Exercise details —
What is needed is an exact copy of the lines in the listing below, from the one with "allocated, given queues, adopted" up to and including the one with "no clean-up runs", with no other lines.

Extracted records —
========

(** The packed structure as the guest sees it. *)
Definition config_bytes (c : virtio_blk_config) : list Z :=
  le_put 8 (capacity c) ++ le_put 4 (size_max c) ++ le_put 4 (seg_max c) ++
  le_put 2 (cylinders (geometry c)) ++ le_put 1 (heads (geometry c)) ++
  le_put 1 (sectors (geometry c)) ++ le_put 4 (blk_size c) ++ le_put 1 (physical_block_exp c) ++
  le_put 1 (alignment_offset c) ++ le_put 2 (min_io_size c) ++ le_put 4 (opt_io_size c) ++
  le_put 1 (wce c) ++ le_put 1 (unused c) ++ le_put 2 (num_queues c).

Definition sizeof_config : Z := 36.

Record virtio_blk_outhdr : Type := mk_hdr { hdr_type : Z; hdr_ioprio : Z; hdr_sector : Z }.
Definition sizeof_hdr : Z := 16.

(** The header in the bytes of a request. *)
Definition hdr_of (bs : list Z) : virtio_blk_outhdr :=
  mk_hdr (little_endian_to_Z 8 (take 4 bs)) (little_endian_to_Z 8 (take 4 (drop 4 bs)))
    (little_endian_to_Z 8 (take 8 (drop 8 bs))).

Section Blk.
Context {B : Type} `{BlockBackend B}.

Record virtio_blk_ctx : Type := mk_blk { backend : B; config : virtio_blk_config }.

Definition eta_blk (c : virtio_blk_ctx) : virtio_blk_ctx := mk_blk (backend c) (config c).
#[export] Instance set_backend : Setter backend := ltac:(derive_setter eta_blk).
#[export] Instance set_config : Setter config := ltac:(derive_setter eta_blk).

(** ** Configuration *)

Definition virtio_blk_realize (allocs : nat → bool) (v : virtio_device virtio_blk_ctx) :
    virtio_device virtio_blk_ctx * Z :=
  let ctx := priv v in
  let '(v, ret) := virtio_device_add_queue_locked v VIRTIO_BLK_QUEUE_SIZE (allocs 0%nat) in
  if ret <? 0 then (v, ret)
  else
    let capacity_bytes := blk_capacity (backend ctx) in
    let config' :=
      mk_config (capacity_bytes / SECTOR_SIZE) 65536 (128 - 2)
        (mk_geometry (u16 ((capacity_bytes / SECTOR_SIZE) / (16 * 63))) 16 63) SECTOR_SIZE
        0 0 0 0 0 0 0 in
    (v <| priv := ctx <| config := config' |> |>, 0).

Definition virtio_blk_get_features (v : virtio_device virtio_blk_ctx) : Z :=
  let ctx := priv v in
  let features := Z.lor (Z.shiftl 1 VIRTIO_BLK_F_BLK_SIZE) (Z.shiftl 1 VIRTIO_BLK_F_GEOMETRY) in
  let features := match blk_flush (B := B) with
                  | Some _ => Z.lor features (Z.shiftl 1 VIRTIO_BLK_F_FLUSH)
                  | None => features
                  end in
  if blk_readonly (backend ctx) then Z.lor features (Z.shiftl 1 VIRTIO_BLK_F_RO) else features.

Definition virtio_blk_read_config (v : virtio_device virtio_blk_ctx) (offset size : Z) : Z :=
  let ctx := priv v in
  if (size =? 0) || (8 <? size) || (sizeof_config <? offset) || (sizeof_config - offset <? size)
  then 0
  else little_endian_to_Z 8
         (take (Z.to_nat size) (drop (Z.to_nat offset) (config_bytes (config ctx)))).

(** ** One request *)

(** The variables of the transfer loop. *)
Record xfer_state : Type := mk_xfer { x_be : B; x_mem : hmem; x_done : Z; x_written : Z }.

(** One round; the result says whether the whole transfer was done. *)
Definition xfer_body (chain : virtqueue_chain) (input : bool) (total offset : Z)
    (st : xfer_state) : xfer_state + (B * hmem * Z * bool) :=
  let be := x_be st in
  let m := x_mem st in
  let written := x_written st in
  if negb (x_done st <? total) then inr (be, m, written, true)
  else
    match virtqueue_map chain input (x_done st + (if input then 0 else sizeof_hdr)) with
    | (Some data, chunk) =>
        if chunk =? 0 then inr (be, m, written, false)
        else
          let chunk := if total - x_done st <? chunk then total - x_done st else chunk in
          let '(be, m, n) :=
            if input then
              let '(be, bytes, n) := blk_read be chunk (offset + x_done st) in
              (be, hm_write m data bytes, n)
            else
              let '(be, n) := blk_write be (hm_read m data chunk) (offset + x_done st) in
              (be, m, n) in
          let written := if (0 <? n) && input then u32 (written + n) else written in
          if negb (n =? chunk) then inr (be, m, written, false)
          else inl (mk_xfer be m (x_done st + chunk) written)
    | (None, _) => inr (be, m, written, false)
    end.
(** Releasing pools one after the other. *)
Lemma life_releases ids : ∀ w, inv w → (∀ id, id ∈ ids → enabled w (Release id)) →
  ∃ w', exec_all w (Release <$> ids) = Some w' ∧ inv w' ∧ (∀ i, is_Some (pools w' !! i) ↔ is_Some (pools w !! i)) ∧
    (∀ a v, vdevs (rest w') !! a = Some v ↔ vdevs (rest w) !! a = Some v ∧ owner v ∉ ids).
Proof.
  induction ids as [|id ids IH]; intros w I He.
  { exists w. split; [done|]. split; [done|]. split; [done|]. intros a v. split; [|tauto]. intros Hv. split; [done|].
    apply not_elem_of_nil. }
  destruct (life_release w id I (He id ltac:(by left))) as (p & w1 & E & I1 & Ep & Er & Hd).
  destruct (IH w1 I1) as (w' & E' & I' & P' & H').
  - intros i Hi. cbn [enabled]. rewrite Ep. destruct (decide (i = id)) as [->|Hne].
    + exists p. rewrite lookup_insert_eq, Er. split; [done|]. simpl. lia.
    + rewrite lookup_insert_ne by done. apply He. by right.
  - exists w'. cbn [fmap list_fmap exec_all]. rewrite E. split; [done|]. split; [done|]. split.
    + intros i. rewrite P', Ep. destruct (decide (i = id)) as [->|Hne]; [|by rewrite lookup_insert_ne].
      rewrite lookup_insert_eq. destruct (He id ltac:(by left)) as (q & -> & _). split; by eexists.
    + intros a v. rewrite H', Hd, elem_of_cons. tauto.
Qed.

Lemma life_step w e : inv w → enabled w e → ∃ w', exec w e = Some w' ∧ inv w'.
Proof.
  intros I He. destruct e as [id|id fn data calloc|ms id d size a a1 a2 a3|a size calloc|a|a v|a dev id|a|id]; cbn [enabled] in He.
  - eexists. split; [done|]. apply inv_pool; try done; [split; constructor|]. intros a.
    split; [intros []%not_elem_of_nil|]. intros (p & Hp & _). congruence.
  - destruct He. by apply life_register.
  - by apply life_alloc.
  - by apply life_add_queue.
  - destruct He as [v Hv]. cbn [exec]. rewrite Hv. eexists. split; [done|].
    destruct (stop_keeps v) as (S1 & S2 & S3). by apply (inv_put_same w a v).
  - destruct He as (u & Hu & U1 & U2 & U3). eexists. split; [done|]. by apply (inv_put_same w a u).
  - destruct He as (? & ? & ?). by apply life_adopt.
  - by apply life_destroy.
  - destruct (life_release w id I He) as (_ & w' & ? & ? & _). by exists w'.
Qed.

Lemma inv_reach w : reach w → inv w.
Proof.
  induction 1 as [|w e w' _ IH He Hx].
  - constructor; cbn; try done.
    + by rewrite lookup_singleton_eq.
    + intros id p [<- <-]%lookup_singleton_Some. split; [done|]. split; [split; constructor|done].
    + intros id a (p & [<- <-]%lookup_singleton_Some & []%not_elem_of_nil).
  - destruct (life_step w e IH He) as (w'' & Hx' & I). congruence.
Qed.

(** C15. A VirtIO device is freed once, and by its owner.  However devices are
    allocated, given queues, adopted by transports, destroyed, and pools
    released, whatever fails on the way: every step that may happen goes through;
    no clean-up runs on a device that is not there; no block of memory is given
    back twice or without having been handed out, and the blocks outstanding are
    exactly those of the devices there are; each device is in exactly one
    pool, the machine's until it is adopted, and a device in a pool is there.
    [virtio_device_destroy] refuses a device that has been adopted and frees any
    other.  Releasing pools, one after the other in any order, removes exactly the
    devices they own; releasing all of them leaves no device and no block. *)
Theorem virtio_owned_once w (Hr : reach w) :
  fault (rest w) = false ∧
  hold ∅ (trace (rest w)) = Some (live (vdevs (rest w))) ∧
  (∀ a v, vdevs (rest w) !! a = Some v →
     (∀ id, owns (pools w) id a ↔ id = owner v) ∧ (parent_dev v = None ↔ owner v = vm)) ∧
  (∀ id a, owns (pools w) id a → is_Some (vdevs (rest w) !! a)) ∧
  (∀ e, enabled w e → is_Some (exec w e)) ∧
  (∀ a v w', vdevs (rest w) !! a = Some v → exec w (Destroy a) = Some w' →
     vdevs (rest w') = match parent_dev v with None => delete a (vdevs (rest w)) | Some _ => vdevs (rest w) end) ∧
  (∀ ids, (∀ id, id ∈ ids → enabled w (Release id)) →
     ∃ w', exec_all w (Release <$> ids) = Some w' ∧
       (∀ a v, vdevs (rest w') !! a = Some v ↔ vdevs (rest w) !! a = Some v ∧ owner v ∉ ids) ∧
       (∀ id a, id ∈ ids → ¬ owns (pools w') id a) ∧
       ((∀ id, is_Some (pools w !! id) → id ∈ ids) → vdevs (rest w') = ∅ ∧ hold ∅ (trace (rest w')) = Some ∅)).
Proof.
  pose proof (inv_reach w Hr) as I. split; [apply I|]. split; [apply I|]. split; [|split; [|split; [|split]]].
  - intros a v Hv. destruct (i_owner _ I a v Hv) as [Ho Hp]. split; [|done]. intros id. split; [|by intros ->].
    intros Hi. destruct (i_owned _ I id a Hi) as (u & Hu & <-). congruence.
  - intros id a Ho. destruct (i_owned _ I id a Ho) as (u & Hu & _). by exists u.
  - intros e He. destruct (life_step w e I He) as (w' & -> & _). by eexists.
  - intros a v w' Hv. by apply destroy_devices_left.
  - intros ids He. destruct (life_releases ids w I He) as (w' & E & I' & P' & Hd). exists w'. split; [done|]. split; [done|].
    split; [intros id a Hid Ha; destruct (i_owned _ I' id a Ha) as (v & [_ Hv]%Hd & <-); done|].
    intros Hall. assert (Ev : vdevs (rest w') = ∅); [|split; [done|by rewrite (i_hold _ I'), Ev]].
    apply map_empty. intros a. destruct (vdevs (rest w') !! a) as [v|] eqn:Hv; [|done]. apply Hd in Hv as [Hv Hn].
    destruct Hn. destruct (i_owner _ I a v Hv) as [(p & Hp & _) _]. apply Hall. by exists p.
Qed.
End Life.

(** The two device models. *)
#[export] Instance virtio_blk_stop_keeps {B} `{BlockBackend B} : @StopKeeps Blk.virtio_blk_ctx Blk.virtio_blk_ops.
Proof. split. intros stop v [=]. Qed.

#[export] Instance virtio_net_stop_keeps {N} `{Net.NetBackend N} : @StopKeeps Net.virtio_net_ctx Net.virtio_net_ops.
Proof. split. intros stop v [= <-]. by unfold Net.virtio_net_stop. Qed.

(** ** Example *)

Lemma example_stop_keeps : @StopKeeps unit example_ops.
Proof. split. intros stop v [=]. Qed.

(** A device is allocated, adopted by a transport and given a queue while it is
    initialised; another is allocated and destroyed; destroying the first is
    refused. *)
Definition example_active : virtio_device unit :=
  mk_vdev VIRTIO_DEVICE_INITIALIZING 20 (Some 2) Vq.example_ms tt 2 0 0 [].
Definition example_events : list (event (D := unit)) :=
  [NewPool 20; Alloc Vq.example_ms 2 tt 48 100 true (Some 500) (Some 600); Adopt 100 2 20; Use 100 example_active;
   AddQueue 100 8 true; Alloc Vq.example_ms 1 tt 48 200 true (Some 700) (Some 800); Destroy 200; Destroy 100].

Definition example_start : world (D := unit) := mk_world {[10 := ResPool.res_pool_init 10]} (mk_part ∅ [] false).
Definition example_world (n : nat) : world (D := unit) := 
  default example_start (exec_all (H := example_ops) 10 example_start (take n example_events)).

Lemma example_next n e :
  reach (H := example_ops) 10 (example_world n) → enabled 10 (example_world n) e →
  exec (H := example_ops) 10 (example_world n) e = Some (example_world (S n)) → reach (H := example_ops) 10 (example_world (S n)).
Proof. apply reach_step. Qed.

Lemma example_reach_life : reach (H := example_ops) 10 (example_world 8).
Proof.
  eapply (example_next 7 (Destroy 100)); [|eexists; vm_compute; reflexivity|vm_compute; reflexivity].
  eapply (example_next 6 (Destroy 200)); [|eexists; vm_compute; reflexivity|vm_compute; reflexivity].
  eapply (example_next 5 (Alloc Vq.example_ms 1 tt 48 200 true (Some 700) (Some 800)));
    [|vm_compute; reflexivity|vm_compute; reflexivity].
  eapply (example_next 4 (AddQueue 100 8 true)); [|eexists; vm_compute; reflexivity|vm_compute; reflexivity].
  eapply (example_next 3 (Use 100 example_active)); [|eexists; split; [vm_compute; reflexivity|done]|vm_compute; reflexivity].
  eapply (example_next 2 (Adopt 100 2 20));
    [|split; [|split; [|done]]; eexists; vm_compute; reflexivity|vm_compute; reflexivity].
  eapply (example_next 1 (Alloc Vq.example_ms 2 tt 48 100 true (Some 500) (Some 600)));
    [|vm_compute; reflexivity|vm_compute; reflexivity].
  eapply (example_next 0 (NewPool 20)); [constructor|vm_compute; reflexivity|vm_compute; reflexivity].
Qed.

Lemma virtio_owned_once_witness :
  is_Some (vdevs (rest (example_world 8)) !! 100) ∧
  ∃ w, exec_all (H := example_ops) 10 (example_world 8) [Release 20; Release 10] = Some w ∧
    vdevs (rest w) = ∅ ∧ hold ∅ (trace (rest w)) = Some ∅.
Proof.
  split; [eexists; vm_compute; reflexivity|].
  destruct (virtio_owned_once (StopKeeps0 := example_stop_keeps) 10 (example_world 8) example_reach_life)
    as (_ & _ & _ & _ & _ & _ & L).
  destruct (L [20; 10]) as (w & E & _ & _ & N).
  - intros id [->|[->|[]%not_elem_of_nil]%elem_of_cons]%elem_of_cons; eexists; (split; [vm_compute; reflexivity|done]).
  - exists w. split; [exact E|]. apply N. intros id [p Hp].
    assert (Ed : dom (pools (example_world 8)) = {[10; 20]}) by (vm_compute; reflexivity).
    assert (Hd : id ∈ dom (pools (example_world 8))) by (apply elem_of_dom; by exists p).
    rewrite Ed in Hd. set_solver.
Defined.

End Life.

========

Written solution —
    allocated, given queues, adopted by transports, destroyed, and pools
    released, whatever fails on the way: every step that may happen goes through;
    no clean-up runs on a device that is not there; no block of memory is given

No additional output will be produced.